DATA LISTING:
⁂

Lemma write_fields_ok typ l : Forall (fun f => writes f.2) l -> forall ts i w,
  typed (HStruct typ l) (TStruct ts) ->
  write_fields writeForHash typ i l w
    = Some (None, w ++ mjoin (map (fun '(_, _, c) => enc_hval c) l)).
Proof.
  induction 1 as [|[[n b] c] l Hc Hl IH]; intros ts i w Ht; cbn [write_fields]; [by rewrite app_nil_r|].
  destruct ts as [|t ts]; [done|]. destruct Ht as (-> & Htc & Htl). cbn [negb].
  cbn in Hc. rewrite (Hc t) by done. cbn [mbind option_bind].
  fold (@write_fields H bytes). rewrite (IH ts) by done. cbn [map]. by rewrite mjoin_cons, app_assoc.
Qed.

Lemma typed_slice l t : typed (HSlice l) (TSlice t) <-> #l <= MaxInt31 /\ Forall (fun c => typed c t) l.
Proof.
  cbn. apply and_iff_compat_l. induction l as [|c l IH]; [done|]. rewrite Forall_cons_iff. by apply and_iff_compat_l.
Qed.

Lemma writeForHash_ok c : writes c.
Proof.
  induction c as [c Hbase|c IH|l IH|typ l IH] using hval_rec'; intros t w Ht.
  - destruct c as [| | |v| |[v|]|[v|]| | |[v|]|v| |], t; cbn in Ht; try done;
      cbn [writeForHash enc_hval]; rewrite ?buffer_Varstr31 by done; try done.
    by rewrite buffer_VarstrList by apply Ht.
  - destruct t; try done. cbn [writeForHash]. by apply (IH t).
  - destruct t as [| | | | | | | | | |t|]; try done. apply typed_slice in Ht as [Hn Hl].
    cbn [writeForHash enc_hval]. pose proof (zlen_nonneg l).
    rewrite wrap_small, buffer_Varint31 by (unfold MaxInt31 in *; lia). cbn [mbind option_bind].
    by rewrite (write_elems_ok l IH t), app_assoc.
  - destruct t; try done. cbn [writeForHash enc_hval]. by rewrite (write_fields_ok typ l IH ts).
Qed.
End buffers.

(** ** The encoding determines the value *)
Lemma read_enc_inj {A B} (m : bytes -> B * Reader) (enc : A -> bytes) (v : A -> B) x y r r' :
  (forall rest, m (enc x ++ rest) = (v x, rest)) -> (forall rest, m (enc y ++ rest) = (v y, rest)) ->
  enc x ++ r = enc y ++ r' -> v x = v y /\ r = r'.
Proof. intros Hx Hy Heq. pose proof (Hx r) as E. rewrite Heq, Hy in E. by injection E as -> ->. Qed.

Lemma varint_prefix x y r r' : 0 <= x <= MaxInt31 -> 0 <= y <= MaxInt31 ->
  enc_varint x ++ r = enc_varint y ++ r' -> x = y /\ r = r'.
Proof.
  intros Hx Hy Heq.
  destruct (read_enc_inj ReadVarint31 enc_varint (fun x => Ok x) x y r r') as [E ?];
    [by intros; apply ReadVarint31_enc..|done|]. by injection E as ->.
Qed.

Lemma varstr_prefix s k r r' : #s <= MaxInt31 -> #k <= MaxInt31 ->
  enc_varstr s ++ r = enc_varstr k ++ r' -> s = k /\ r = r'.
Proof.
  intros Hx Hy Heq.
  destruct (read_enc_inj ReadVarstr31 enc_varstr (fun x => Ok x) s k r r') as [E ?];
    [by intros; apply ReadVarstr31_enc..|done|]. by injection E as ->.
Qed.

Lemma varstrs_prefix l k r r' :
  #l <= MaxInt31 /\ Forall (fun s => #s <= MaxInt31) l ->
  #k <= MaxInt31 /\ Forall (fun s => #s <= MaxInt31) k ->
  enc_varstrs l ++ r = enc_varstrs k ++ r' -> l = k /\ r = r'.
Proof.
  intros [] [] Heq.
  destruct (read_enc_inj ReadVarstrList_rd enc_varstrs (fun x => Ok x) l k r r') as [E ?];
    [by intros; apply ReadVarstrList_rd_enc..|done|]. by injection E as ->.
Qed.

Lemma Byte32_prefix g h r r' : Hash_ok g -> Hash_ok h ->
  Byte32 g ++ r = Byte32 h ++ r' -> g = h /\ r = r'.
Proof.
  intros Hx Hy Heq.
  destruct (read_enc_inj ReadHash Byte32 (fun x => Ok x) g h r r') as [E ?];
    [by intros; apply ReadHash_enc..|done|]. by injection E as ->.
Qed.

⁂

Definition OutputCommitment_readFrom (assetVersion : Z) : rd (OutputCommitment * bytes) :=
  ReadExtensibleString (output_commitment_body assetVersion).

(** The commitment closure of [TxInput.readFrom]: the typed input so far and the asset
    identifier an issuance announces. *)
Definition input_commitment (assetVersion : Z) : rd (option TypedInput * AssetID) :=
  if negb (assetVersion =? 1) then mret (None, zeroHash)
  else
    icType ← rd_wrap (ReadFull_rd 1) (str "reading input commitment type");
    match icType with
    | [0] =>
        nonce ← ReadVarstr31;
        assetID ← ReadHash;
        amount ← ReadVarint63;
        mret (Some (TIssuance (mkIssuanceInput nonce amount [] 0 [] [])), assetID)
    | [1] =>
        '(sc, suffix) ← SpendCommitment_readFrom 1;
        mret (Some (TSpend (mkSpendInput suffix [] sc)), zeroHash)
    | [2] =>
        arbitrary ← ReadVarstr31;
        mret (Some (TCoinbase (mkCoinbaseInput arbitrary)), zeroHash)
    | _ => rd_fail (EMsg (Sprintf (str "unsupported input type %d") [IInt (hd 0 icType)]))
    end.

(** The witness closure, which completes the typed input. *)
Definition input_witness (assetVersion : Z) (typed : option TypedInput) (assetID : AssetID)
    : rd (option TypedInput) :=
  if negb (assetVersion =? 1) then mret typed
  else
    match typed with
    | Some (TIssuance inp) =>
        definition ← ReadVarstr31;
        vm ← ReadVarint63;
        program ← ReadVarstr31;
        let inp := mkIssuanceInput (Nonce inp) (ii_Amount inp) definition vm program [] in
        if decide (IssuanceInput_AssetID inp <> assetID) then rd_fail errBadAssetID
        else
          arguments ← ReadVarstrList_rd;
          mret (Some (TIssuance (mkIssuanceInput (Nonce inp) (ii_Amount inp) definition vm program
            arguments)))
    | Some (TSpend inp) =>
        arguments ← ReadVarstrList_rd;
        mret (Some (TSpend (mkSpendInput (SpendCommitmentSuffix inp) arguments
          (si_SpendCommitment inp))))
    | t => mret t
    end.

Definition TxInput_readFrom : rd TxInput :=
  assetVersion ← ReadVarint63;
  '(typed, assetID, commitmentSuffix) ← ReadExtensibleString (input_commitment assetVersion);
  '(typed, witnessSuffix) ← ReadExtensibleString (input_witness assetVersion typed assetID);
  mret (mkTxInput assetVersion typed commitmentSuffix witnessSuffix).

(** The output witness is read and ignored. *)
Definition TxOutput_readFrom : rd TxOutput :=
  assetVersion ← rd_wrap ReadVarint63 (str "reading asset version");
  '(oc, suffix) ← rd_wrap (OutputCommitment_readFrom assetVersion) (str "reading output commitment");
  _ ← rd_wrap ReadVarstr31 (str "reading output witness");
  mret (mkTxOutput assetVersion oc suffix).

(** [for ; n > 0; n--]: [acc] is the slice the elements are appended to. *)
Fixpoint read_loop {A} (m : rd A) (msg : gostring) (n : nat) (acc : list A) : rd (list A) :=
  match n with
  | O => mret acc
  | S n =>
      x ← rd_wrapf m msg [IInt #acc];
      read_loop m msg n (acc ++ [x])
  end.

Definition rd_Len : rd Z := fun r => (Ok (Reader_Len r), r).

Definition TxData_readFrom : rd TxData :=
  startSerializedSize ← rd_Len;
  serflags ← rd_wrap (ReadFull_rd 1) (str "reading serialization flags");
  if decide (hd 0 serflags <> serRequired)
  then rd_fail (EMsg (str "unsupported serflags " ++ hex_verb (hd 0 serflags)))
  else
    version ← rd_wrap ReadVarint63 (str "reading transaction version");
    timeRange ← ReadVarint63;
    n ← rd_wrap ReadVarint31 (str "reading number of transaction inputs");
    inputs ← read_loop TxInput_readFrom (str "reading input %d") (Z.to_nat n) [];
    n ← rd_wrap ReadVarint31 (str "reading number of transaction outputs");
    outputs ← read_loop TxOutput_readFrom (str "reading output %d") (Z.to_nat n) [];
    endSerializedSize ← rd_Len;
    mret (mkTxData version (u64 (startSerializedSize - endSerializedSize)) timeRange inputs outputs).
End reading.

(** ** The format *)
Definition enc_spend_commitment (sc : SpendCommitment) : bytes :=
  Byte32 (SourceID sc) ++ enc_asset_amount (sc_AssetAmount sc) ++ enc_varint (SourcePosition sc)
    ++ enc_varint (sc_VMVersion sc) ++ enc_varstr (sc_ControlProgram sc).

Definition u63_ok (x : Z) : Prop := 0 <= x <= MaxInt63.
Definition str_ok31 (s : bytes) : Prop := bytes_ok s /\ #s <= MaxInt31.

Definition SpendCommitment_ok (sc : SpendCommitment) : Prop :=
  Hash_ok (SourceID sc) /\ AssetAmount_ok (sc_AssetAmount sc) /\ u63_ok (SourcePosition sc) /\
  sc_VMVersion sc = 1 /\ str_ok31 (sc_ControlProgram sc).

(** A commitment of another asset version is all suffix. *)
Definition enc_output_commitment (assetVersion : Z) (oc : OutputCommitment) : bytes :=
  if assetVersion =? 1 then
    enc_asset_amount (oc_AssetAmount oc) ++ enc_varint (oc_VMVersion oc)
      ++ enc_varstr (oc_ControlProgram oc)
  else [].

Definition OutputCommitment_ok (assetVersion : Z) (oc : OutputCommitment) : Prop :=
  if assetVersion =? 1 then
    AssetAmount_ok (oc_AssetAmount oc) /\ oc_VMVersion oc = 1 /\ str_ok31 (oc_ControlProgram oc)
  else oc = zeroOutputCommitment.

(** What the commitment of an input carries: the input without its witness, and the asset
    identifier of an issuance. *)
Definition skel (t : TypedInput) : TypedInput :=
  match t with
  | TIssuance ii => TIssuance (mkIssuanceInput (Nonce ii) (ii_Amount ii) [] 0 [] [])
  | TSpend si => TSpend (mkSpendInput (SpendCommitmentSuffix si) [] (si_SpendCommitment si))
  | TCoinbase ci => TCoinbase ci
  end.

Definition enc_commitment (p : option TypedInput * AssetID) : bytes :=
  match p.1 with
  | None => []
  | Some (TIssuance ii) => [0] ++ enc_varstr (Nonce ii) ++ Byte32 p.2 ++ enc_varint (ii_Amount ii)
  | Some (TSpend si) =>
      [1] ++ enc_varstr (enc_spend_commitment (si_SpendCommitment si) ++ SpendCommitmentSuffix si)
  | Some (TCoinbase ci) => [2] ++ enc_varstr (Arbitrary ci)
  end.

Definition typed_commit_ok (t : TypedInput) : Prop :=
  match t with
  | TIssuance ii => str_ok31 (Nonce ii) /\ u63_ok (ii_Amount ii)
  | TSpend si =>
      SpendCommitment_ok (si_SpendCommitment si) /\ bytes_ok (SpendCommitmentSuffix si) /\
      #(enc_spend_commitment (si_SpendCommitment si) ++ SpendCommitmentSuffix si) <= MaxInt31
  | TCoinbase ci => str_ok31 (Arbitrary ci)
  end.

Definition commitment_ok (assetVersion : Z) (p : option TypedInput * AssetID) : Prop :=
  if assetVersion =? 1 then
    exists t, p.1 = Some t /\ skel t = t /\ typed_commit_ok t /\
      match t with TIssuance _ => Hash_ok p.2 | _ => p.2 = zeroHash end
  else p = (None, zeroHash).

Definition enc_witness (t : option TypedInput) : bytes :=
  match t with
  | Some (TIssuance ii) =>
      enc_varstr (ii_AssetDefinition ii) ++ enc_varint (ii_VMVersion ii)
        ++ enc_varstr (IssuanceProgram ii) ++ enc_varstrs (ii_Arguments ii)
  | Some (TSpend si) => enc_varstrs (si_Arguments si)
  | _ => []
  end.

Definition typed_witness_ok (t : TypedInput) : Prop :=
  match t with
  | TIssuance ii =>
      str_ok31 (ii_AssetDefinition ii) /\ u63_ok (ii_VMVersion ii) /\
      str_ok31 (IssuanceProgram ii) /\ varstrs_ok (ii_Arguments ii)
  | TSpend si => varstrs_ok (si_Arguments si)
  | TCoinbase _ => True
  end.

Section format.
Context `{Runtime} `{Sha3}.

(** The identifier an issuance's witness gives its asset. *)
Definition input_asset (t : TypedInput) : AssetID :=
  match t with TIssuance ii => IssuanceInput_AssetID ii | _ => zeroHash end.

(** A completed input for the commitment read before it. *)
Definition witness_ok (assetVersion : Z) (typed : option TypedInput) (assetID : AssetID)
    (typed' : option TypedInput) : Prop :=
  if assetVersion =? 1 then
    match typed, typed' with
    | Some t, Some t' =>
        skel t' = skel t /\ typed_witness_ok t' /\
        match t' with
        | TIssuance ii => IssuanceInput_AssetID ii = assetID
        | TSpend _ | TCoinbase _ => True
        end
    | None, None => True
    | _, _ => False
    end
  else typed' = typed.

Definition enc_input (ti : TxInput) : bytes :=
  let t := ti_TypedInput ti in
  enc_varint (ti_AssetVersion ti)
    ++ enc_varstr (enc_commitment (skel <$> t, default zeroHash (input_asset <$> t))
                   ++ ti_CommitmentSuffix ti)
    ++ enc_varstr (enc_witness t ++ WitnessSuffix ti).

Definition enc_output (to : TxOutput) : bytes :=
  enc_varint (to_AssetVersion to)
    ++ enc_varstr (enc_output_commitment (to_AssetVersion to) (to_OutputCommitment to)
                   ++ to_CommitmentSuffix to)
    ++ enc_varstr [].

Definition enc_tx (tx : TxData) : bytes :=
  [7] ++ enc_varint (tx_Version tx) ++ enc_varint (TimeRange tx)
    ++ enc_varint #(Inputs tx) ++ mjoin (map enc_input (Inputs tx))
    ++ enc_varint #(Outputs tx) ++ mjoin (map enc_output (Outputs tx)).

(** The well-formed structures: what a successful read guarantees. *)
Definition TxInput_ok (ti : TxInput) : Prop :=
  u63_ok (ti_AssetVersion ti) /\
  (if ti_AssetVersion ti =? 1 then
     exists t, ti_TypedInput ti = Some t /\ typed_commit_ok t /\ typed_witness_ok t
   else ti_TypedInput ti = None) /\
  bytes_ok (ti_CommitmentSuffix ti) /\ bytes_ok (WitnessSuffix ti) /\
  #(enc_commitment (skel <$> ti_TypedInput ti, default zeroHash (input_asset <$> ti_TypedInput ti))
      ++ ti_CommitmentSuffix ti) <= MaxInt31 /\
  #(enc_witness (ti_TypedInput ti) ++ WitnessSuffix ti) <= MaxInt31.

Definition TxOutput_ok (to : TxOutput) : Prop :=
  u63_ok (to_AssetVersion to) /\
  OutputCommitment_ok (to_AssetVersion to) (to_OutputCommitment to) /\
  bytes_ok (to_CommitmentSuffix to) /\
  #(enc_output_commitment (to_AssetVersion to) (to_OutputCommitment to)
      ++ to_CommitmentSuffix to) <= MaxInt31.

⁂

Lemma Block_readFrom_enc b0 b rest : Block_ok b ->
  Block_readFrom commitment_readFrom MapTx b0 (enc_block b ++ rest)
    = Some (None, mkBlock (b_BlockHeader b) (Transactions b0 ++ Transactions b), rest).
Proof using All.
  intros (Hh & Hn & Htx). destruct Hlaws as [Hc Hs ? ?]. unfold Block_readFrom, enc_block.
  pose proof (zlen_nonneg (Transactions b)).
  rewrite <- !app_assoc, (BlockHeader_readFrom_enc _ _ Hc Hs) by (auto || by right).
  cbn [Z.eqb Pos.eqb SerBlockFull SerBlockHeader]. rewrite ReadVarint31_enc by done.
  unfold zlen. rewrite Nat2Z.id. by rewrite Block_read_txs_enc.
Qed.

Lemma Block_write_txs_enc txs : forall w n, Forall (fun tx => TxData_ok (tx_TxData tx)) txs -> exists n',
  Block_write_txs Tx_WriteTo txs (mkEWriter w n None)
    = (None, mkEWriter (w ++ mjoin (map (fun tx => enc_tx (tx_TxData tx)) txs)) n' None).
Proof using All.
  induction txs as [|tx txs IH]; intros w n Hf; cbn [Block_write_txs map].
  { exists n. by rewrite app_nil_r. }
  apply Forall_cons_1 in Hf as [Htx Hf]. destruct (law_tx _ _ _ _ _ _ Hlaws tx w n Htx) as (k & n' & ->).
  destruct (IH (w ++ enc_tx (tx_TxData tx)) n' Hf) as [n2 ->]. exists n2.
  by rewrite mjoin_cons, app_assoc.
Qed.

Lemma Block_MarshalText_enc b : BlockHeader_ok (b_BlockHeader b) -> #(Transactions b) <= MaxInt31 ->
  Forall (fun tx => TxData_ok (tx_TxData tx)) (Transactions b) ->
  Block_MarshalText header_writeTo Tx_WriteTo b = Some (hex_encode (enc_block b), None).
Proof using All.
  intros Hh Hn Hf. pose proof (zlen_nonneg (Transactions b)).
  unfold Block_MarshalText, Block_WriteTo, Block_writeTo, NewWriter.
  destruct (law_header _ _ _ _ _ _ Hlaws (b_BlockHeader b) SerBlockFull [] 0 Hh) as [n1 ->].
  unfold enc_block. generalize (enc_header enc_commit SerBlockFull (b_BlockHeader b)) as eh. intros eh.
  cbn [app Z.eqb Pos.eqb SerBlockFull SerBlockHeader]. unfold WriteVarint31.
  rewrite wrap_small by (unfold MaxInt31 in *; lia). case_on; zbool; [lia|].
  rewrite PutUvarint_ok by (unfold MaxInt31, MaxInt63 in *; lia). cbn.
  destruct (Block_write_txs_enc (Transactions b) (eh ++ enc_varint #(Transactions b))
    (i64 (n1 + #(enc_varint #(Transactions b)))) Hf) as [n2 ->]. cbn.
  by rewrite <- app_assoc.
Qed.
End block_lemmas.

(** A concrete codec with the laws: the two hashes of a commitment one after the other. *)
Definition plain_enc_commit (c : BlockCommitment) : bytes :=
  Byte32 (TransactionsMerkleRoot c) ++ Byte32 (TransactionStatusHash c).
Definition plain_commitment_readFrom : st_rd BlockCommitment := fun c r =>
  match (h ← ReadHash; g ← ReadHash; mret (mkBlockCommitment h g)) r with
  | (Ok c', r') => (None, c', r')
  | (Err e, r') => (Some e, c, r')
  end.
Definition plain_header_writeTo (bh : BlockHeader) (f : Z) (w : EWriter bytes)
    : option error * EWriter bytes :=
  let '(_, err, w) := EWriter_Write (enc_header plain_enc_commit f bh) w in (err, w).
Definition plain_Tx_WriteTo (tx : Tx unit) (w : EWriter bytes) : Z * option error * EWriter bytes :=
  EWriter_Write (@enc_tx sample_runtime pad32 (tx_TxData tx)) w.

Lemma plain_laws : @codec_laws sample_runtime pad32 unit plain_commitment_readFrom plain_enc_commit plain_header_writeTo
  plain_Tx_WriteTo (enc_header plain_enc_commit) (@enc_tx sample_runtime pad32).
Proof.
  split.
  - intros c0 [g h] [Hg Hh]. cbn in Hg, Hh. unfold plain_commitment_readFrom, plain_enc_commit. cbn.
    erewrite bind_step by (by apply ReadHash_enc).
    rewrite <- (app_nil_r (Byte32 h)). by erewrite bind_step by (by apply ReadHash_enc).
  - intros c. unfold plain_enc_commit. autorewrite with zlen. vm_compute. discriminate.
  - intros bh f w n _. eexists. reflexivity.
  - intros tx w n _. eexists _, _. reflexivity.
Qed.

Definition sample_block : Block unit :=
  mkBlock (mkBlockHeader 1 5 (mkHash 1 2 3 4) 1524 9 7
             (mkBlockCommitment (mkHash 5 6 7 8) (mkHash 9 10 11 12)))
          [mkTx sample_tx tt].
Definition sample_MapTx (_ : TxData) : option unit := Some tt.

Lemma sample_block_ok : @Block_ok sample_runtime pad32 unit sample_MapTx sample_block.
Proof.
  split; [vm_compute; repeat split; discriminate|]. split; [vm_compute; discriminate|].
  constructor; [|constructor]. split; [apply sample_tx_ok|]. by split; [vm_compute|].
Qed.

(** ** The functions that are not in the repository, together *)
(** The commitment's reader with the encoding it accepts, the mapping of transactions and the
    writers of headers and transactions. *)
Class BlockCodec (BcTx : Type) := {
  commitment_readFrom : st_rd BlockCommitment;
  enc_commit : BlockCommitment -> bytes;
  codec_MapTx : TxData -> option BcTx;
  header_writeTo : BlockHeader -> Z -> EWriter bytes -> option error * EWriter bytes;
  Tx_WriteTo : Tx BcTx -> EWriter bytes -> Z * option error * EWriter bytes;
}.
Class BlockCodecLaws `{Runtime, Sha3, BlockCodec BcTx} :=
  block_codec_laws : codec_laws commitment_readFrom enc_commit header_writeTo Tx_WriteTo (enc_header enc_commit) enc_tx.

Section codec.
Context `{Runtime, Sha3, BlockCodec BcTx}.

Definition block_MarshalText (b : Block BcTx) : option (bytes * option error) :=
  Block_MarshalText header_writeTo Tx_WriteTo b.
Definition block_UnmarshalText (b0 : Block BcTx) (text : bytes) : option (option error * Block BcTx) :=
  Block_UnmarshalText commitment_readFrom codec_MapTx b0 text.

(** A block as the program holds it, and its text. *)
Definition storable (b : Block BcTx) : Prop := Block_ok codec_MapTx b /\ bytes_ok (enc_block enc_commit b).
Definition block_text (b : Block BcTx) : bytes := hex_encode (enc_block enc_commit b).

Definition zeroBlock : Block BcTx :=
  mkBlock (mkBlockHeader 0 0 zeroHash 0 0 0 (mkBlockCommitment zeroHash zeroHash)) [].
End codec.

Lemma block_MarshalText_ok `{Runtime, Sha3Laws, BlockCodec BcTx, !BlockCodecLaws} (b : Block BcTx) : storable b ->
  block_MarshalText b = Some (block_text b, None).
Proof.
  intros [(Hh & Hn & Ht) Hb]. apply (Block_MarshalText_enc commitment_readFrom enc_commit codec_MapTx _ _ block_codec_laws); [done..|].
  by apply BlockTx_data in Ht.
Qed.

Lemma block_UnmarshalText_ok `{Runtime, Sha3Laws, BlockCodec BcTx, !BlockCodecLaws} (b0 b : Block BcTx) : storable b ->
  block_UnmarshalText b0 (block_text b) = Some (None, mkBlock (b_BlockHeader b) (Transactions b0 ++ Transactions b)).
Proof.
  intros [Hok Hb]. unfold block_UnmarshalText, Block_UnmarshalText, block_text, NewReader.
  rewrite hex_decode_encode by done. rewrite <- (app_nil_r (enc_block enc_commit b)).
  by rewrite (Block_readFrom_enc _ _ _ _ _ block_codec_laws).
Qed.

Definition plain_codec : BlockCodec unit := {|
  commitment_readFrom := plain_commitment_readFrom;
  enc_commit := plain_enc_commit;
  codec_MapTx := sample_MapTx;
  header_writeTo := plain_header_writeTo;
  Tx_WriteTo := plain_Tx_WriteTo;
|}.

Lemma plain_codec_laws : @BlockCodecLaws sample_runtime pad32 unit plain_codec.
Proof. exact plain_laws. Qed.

⁂

WHAT IS REQUIRED:
Return, word for word, the lines of the data above from the line with "cbn [Z.eqb Pos.eqb" through the line with "(** A concrete", inclusive.

COMPLETED EXERCISE:
  cbn [Z.eqb Pos.eqb SerBlockFull SerBlockHeader]. rewrite ReadVarint31_enc by done.
  unfold zlen. rewrite Nat2Z.id. by rewrite Block_read_txs_enc.
Qed.

Lemma Block_write_txs_enc txs : forall w n, Forall (fun tx => TxData_ok (tx_TxData tx)) txs -> exists n',
  Block_write_txs Tx_WriteTo txs (mkEWriter w n None)
    = (None, mkEWriter (w ++ mjoin (map (fun tx => enc_tx (tx_TxData tx)) txs)) n' None).
Proof using All.
  induction txs as [|tx txs IH]; intros w n Hf; cbn [Block_write_txs map].
  { exists n. by rewrite app_nil_r. }
  apply Forall_cons_1 in Hf as [Htx Hf]. destruct (law_tx _ _ _ _ _ _ Hlaws tx w n Htx) as (k & n' & ->).
  destruct (IH (w ++ enc_tx (tx_TxData tx)) n' Hf) as [n2 ->]. exists n2.
  by rewrite mjoin_cons, app_assoc.
Qed.

Lemma Block_MarshalText_enc b : BlockHeader_ok (b_BlockHeader b) -> #(Transactions b) <= MaxInt31 ->
  Forall (fun tx => TxData_ok (tx_TxData tx)) (Transactions b) ->
  Block_MarshalText header_writeTo Tx_WriteTo b = Some (hex_encode (enc_block b), None).
Proof using All.
  intros Hh Hn Hf. pose proof (zlen_nonneg (Transactions b)).
  unfold Block_MarshalText, Block_WriteTo, Block_writeTo, NewWriter.
  destruct (law_header _ _ _ _ _ _ Hlaws (b_BlockHeader b) SerBlockFull [] 0 Hh) as [n1 ->].
  unfold enc_block. generalize (enc_header enc_commit SerBlockFull (b_BlockHeader b)) as eh. intros eh.
  cbn [app Z.eqb Pos.eqb SerBlockFull SerBlockHeader]. unfold WriteVarint31.
  rewrite wrap_small by (unfold MaxInt31 in *; lia). case_on; zbool; [lia|].
  rewrite PutUvarint_ok by (unfold MaxInt31, MaxInt63 in *; lia). cbn.
  destruct (Block_write_txs_enc (Transactions b) (eh ++ enc_varint #(Transactions b))
    (i64 (n1 + #(enc_varint #(Transactions b)))) Hf) as [n2 ->]. cbn.
  by rewrite <- app_assoc.
Qed.
End block_lemmas.

(** A concrete codec with the laws: the two hashes of a commitment one after the other. *)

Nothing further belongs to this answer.